(* ===== verification/Message.v ===== *)
(** * Messages

    [adic-types/src/id.rs], [message.rs] and [transfer.rs]: the message every node of the DAG
    carries.  A 32-byte id, a key or an address is its list of bytes; a [DateTime<Utc>] is its
    Unix timestamp in seconds, the only use the modelled code makes of it.  The canonical hash
    (canonical JSON under BLAKE3) is a parameter. *)

From Stdlib Require Import Ascii.
From S2P Require Import Prelude Padic.

Abbreviation Bytes := (list Z).

(** [str::as_bytes]. *)
Fixpoint str_bytes (s : string) : Bytes :=
  match s with
  | EmptyString => []
  | String c s => Z.of_N (N_of_ascii c) :: str_bytes s
  end.

Definition MessageId : Type := Bytes.
Definition PublicKey : Type := Bytes.
Definition Signature : Type := Bytes.
Definition ConflictId : Type := string.

Definition ConflictId_none : ConflictId := EmptyString.
Definition ConflictId_is_none (c : ConflictId) : bool := String.eqb c EmptyString.

Record AdicMeta := mkMeta {
  timestamp : Z;
  axes : gmap string string;
  conflict : ConflictId;
}.

Definition AdicMeta_new (ts : Z) : AdicMeta := mkMeta ts ∅ ConflictId_none.
Definition with_conflict (m : AdicMeta) (c : ConflictId) : AdicMeta := mkMeta (timestamp m) (axes m) c.
Definition add_axis_tag (m : AdicMeta) (key value : string) : AdicMeta :=
  mkMeta (timestamp m) (<[key := value]> (axes m)) (conflict m).

(** ** [transfer.rs] *)

Record ValueTransfer := mkTransfer {
  vt_from : Bytes;
  vt_to : Bytes;
  vt_amount : Z;
  vt_nonce : Z;
}.

#[export] Instance ValueTransfer_eq_dec : EqDecision ValueTransfer.
Proof. solve_decision. Defined.

Definition transfer_is_valid (t : ValueTransfer) : bool :=
  (0 <? vt_amount t) && negb (bool_decide (vt_from t = vt_to t)) &&
  (length (vt_from t) =? 32)%nat && (length (vt_to t) =? 32)%nat.

(** [to_le_bytes] of an integer of [n] bytes. *)
Fixpoint to_le_bytes (n : nat) (z : Z) : Bytes :=
  match n with
  | O => []
  | S k => z mod 256 :: to_le_bytes k (z / 256)
  end.

Definition transfer_to_bytes (t : ValueTransfer) : Bytes :=
  vt_from t ++ vt_to t ++ to_le_bytes 8 (vt_amount t) ++ to_le_bytes 8 (vt_nonce t).

(** ** [message.rs] *)

Record AdicMessage := mkMessage {
  msg_id : MessageId;
  parents : list MessageId;
  features : AdicFeatures;
  meta : AdicMeta;
  proposer_pk : PublicKey;
  signature : Signature;
  transfer : option ValueTransfer;
  data : Bytes;
}.

Definition has_value_transfer (m : AdicMessage) : bool := bool_decide (is_Some (transfer m)).
Definition parent_count (m : AdicMessage) : nat := length (parents m).
Definition is_genesis (m : AdicMessage) : bool := bool_decide (parents m = []).

(** The struct that is hashed: everything but the id and the signature. *)
Record CanonicalMessage := mkCanonical {
  cm_parents : list MessageId;
  cm_features : AdicFeatures;
  cm_meta : AdicMeta;
  cm_proposer_pk : PublicKey;
  cm_transfer : option ValueTransfer;
  cm_data : Bytes;
}.

Section ids.
Context (canonical_hash : CanonicalMessage -> Bytes).

Definition compute_id (m : AdicMessage) : MessageId :=
  canonical_hash (mkCanonical (parents m) (features m) (meta m) (proposer_pk m) (transfer m) (data m)).

Definition verify_id (m : AdicMessage) : bool := bool_decide (msg_id m = compute_id m).

Definition set_id (m : AdicMessage) (i : MessageId) : AdicMessage :=
  mkMessage i (parents m) (features m) (meta m) (proposer_pk m) (signature m) (transfer m) (data m).

Definition message_new (ps : list MessageId) (f : AdicFeatures) (mt : AdicMeta) (pk : PublicKey)
    (d : Bytes) : AdicMessage :=
  let m := mkMessage (replicate 32 0) ps f mt pk [] None d in set_id m (compute_id m).

Definition message_new_with_transfer (ps : list MessageId) (f : AdicFeatures) (mt : AdicMeta)
    (pk : PublicKey) (t : ValueTransfer) (d : Bytes) : AdicMessage :=
  let m := mkMessage (replicate 32 0) ps f mt pk [] (Some t) d in set_id m (compute_id m).

Lemma message_new_verifies ps f mt pk d : verify_id (message_new ps f mt pk d) = true.
Proof. apply bool_decide_eq_true. done. Qed.
End ids.

(** ** The signed bytes of a transfer determine it *)

Lemma length_to_le_bytes n z : length (to_le_bytes n z) = n.
Proof. revert z; induction n as [|n IH]; intros z; simpl; [done|]. by rewrite IH. Qed.

Lemma to_le_bytes_inj n a b :
  0 <= a < 256 ^ Z.of_nat n -> 0 <= b < 256 ^ Z.of_nat n -> to_le_bytes n a = to_le_bytes n b -> a = b.
Proof.
  revert a b; induction n as [|n IH]; intros a b Ha Hb; simpl; [simpl in *; lia|].
  intros [= Hm Hd]. rewrite Nat2Z.inj_succ, Z.pow_succ_r in * by lia.
  rewrite (Z.div_mod a 256), (Z.div_mod b 256), Hm by lia. f_equal. f_equal.
  apply IH; [|..|done]; (split; [apply Z.div_pos; lia|apply Z.div_lt_upper_bound; lia]).
Qed.

(** no two valid transfers have the same byte representation, so a signature over
    [to_bytes] fixes sender, receiver, amount and nonce; the representation has 80 bytes. *)
Theorem transfer_to_bytes_injective (t u : ValueTransfer)
    (Ht : transfer_is_valid t = true) (Hu : transfer_is_valid u = true)
    (Hat : is_u64 (vt_amount t)) (Hnt : is_u64 (vt_nonce t))
    (Hau : is_u64 (vt_amount u)) (Hnu : is_u64 (vt_nonce u)) :
  length (transfer_to_bytes t) = 80%nat /\ (transfer_to_bytes t = transfer_to_bytes u -> t = u).
Proof.
  unfold transfer_is_valid in *. zbool. unfold transfer_to_bytes. split.
  { rewrite !length_app, !length_to_le_bytes. lia. }
  intros Heq.
  apply app_inj_1 in Heq as [Hf Heq]; [|lia]. apply app_inj_1 in Heq as [Hto Heq]; [|lia].
  apply app_inj_1 in Heq as [Ha Hn]; [|by rewrite !length_to_le_bytes].
  apply to_le_bytes_inj in Ha; [|uint_unfold; lia..]. apply to_le_bytes_inj in Hn; [|uint_unfold; lia..].
  destruct t, u; simpl in *; congruence.
Qed.

Lemma transfer_to_bytes_injective_witness :
  let t := mkTransfer (replicate 32 1) (replicate 32 2) 5 7 in
  let u := mkTransfer (replicate 32 1) (replicate 32 2) 5 8 in
  length (transfer_to_bytes t) = 80%nat /\ (transfer_to_bytes t = transfer_to_bytes u -> t = u).
Proof.
  apply (transfer_to_bytes_injective (mkTransfer (replicate 32 1) (replicate 32 2) 5 7)
           (mkTransfer (replicate 32 1) (replicate 32 2) 5 8)); [by vm_compute..| | | |];
    uint_unfold; simpl; lia.
Defined.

* _EXERCISE GOAL_: The entire listing should be repeated with no line missing and no word altered.

* _RESPONSE_:
(* ===== verification/Message.v ===== *)
(** * Messages

    [adic-types/src/id.rs], [message.rs] and [transfer.rs]: the message every node of the DAG
    carries.  A 32-byte id, a key or an address is its list of bytes; a [DateTime<Utc>] is its
    Unix timestamp in seconds, the only use the modelled code makes of it.  The canonical hash
    (canonical JSON under BLAKE3) is a parameter. *)

From Stdlib Require Import Ascii.
From S2P Require Import Prelude Padic.

Abbreviation Bytes := (list Z).

(** [str::as_bytes]. *)
Fixpoint str_bytes (s : string) : Bytes :=
  match s with
  | EmptyString => []
  | String c s => Z.of_N (N_of_ascii c) :: str_bytes s
  end.

Definition MessageId : Type := Bytes.
Definition PublicKey : Type := Bytes.
Definition Signature : Type := Bytes.
Definition ConflictId : Type := string.

Definition ConflictId_none : ConflictId := EmptyString.
Definition ConflictId_is_none (c : ConflictId) : bool := String.eqb c EmptyString.

Record AdicMeta := mkMeta {
  timestamp : Z;
  axes : gmap string string;
  conflict : ConflictId;
}.

Definition AdicMeta_new (ts : Z) : AdicMeta := mkMeta ts ∅ ConflictId_none.
Definition with_conflict (m : AdicMeta) (c : ConflictId) : AdicMeta := mkMeta (timestamp m) (axes m) c.
Definition add_axis_tag (m : AdicMeta) (key value : string) : AdicMeta :=
  mkMeta (timestamp m) (<[key := value]> (axes m)) (conflict m).

(** ** [transfer.rs] *)

Record ValueTransfer := mkTransfer {
  vt_from : Bytes;
  vt_to : Bytes;
  vt_amount : Z;
  vt_nonce : Z;
}.

#[export] Instance ValueTransfer_eq_dec : EqDecision ValueTransfer.
Proof. solve_decision. Defined.

Definition transfer_is_valid (t : ValueTransfer) : bool :=
  (0 <? vt_amount t) && negb (bool_decide (vt_from t = vt_to t)) &&
  (length (vt_from t) =? 32)%nat && (length (vt_to t) =? 32)%nat.

(** [to_le_bytes] of an integer of [n] bytes. *)
Fixpoint to_le_bytes (n : nat) (z : Z) : Bytes :=
  match n with
  | O => []
  | S k => z mod 256 :: to_le_bytes k (z / 256)
  end.

Definition transfer_to_bytes (t : ValueTransfer) : Bytes :=
  vt_from t ++ vt_to t ++ to_le_bytes 8 (vt_amount t) ++ to_le_bytes 8 (vt_nonce t).

(** ** [message.rs] *)

Record AdicMessage := mkMessage {
  msg_id : MessageId;
  parents : list MessageId;
  features : AdicFeatures;
  meta : AdicMeta;
  proposer_pk : PublicKey;
  signature : Signature;
  transfer : option ValueTransfer;
  data : Bytes;
}.

Definition has_value_transfer (m : AdicMessage) : bool := bool_decide (is_Some (transfer m)).
Definition parent_count (m : AdicMessage) : nat := length (parents m).
Definition is_genesis (m : AdicMessage) : bool := bool_decide (parents m = []).

(** The struct that is hashed: everything but the id and the signature. *)
Record CanonicalMessage := mkCanonical {
  cm_parents : list MessageId;
  cm_features : AdicFeatures;
  cm_meta : AdicMeta;
  cm_proposer_pk : PublicKey;
  cm_transfer : option ValueTransfer;
  cm_data : Bytes;
}.

Section ids.
Context (canonical_hash : CanonicalMessage -> Bytes).

Definition compute_id (m : AdicMessage) : MessageId :=
  canonical_hash (mkCanonical (parents m) (features m) (meta m) (proposer_pk m) (transfer m) (data m)).

Definition verify_id (m : AdicMessage) : bool := bool_decide (msg_id m = compute_id m).

Definition set_id (m : AdicMessage) (i : MessageId) : AdicMessage :=
  mkMessage i (parents m) (features m) (meta m) (proposer_pk m) (signature m) (transfer m) (data m).

Definition message_new (ps : list MessageId) (f : AdicFeatures) (mt : AdicMeta) (pk : PublicKey)
    (d : Bytes) : AdicMessage :=
  let m := mkMessage (replicate 32 0) ps f mt pk [] None d in set_id m (compute_id m).

Definition message_new_with_transfer (ps : list MessageId) (f : AdicFeatures) (mt : AdicMeta)
    (pk : PublicKey) (t : ValueTransfer) (d : Bytes) : AdicMessage :=
  let m := mkMessage (replicate 32 0) ps f mt pk [] (Some t) d in set_id m (compute_id m).

Lemma message_new_verifies ps f mt pk d : verify_id (message_new ps f mt pk d) = true.
Proof. apply bool_decide_eq_true. done. Qed.
End ids.

(** ** The signed bytes of a transfer determine it *)

Lemma length_to_le_bytes n z : length (to_le_bytes n z) = n.
Proof. revert z; induction n as [|n IH]; intros z; simpl; [done|]. by rewrite IH. Qed.

Lemma to_le_bytes_inj n a b :
  0 <= a < 256 ^ Z.of_nat n -> 0 <= b < 256 ^ Z.of_nat n -> to_le_bytes n a = to_le_bytes n b -> a = b.
Proof.
  revert a b; induction n as [|n IH]; intros a b Ha Hb; simpl; [simpl in *; lia|].
  intros [= Hm Hd]. rewrite Nat2Z.inj_succ, Z.pow_succ_r in * by lia.
  rewrite (Z.div_mod a 256), (Z.div_mod b 256), Hm by lia. f_equal. f_equal.
  apply IH; [|..|done]; (split; [apply Z.div_pos; lia|apply Z.div_lt_upper_bound; lia]).
Qed.

(** no two valid transfers have the same byte representation, so a signature over
    [to_bytes] fixes sender, receiver, amount and nonce; the representation has 80 bytes. *)
Theorem transfer_to_bytes_injective (t u : ValueTransfer)
    (Ht : transfer_is_valid t = true) (Hu : transfer_is_valid u = true)
    (Hat : is_u64 (vt_amount t)) (Hnt : is_u64 (vt_nonce t))
    (Hau : is_u64 (vt_amount u)) (Hnu : is_u64 (vt_nonce u)) :
  length (transfer_to_bytes t) = 80%nat /\ (transfer_to_bytes t = transfer_to_bytes u -> t = u).
Proof.
  unfold transfer_is_valid in *. zbool. unfold transfer_to_bytes. split.
  { rewrite !length_app, !length_to_le_bytes. lia. }
  intros Heq.
  apply app_inj_1 in Heq as [Hf Heq]; [|lia]. apply app_inj_1 in Heq as [Hto Heq]; [|lia].
  apply app_inj_1 in Heq as [Ha Hn]; [|by rewrite !length_to_le_bytes].
  apply to_le_bytes_inj in Ha; [|uint_unfold; lia..]. apply to_le_bytes_inj in Hn; [|uint_unfold; lia..].
  destruct t, u; simpl in *; congruence.
Qed.

Lemma transfer_to_bytes_injective_witness :
  let t := mkTransfer (replicate 32 1) (replicate 32 2) 5 7 in
  let u := mkTransfer (replicate 32 1) (replicate 32 2) 5 8 in
  length (transfer_to_bytes t) = 80%nat /\ (transfer_to_bytes t = transfer_to_bytes u -> t = u).
Proof.
  apply (transfer_to_bytes_injective (mkTransfer (replicate 32 1) (replicate 32 2) 5 7)
           (mkTransfer (replicate 32 1) (replicate 32 2) 5 8)); [by vm_compute..| | | |];
    uint_unfold; simpl; lia.
Defined.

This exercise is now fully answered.